La preapertura estadounidense vuelve a dejar movimientos muy llamativos en algunos nombres clave, con un patrón claro: castigo a quienes generan dudas estratégicas o de valoración, y premio a los valores vinculados a viajes y a la historia de semiconductores y memoria.
Las acciones de Netflix retroceden más de un 5% en el mercado fuera de hora. La compañía ha batido las expectativas de beneficio, pero el mercado se ha centrado en dos elementos: una guía que no termina de convencer y la cautela en torno a su ambiciosa apuesta por Warner Bros. Discovery. Los inversores temen que la operación pueda elevar el riesgo financiero y presionar márgenes en el corto plazo, en un entorno donde ya se está exigiendo más disciplina de costes y claridad estratégica.
Kraft Heinz cae cerca de un 4% después de conocerse, vía registro regulatorio, que Berkshire Hathaway podría vender casi toda su participación, actualmente en torno al 27,5% del capital. Más allá del impacto técnico que supone la posible salida de un accionista de referencia, el movimiento se interpreta como una señal de enfriamiento de confianza por parte de Warren Buffett en el potencial del grupo alimentario a medio plazo, y acelera la presión vendedora en el valor.
En el lado positivo, United Airlines rebota cerca de un 4% tras presentar unos resultados del trimestre navideño por encima de lo esperado y acompañarlos de un mensaje claro: el “fuerte momentum” se mantiene al inicio del nuevo año. El mercado premia la combinación de buena ejecución operativa, demanda sólida y visibilidad razonable en ingresos en un sector que hace apenas dos años estaba en el centro de todas las dudas.

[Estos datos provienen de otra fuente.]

Record simBackend := mkSimBackend {
  sb_closed : bool; sb_hosts : gmap string vsphereHost; sb_store : vmStore vsphereVM; sb_clusters : gmap string vsphereCluster;
  sb_datastores : list vsphereDatastore; sb_networks : list vsphereNetwork }.
Definition sb_set_store (st : vmStore vsphereVM) (b : simBackend) : simBackend :=
  mkSimBackend (sb_closed b) (sb_hosts b) st (sb_clusters b) (sb_datastores b) (sb_networks b).
Definition sb_close (b : simBackend) : simBackend :=
  mkSimBackend true (sb_hosts b) (sb_store b) (sb_clusters b) (sb_datastores b) (sb_networks b).

(** [seed]. *)
Definition seed_host (moRef name : string) (used : Z) : vsphereHost :=
  mkVHost moRef name "domain-c7" "connected" false 24 2900 (256 * Z.shiftl 1 30) used simVersion.
Definition seed_vm (i : Z) (power host : string) : vsphereVM :=
  let moRef := "vm-" +:+ itoa (100 + i + 1) in
  mkVVM moRef ("vsphere-vm-" +:+ itoa (i + 1)) power host "domain-c7" 4 8192 "ubuntu64Guest" FirmwareUEFI
    [mkVDisk 0 "Hard disk 1" ("[datastore1] " +:+ moRef +:+ "/" +:+ moRef +:+ ".vmdk") "datastore-1" (Z.quot (60 * bytesPerGB) 1024)]
    [mkVNIC 0 ("00:50:56:9a:00:0" +:+ itoa (i + 1)) "network-1" "vmxnet3" true]
    ["10.0.0.1" +:+ itoa (i + 1)] ∅ false 1700000000.
Definition newSimBackend : simBackend :=
  let vms := [seed_vm 0 powerOn "host-11"; seed_vm 1 powerOn "host-11"; seed_vm 2 powerOff "host-12"] in
  mkSimBackend false
    {[ "host-11" := seed_host "host-11" "esxi-11.lab.local" (64 * 1024);
       "host-12" := seed_host "host-12" "esxi-12.lab.local" (32 * 1024) ]}
    (mkStore (list_to_map ((fun v => (vv_MoRef v, v)) <$> vms)) ∅ (vv_MoRef <$> vms))
    {[ "domain-c7" := mkVCluster "domain-c7" "vsphere-cluster" ["host-11"; "host-12"] true true ]}
    [mkVDatastore "datastore-1" "datastore1" "VMFS" (4 * 1024 * bytesPerGB) (3 * 1024 * bytesPerGB) ["host-11"; "host-12"] true]
    [mkVNet "network-1" "VM Network" "portgroup" 0].
(* ===== verification/Hyperv.v ===== *)
(** * The Hyper-V driver

    server/internal/vprovider/hyperv/{hyperv,provider,sim_backend}.go: the WMI
    data, its normalization, the provider over a class of backends, and the
    in-memory failover cluster of the default build as an instance. *)
From S2P Require Import Prelude GoStd VProvider Sim VmStore DriverKit.

(** ** WMI-native data *)

Definition enabledRunning : Z := 2.
Definition enabledStopped : Z := 3.
Definition enabledPaused : Z := 9.
Definition enabledStarting : Z := 32768.
Definition enabledSaved : Z := 32769.
Definition enabledStopping : Z := 32770.
Definition enabledPausing : Z := 32771.
Definition enabledResuming : Z := 32773.

(** [enabledState.raw]: every branch is the decimal numeral. *)
Definition raw (s : Z) : string :=
  if s =? enabledRunning then "2"
  else if s =? enabledStopped then "3"
  else if s =? enabledPaused then "9"
  else if s =? enabledStarting then "32768"
  else if s =? enabledSaved then "32769"
  else if s =? enabledStopping then "32770"
  else if s =? enabledPausing then "32771"
  else if s =? enabledResuming then "32773"
  else itoa s.

Definition normalizeState (s : Z) : string :=
  if s =? enabledRunning then StateRunning
  else if s =? enabledStopped then StateStopped
  else if s =? enabledSaved then StateSuspended
  else if (s =? enabledPaused) || (s =? enabledPausing) then StatePaused
  else if (s =? enabledStarting) || (s =? enabledResuming) then StateRunning
  else if s =? enabledStopping then StateStopped
  else StateUnknown.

Intel avanza en torno a un 3,5% en preapertura y vuelve a situarse por encima de los 50 dólares. El tono de fondo ha cambiado claramente: en el último mes el valor sube alrededor de un 34%, y en el cómputo de doce meses el repunte supera el 120%. Los inversores empiezan a creerse de nuevo la historia de recuperación del fabricante de chips, apoyada en mejoras de percepción sobre su hoja de ruta tecnológica y su papel en la cadena de suministro de semiconductores.
El movimiento viene acompañado por subidas generalizadas en el bloque de memoria: Micron Technology, Western Digital y Sandisk cotizan muy cerca de máximos históricos, reflejando la expectativa de que la fuerte demanda de chips de memoria ligada a IA, centros de datos y dispositivos avanzados no es algo puntual, sino un tema estructural. El mercado, de momento, sigue dispuesto a pagar la tesis de un ciclo de memoria más largo e intenso que en episodios anteriores.
En conjunto, la fotografía de la preapertura vuelve a dibujar el mismo mensaje de fondo: el dinero tiende a salir de historias con dudas estratégicas o digestiones complejas (casos como Netflix o Kraft Heinz) y busca refugio en crecimiento visible y ligado a grandes tendencias (viajes y semiconductores, especialmente memoria e IA).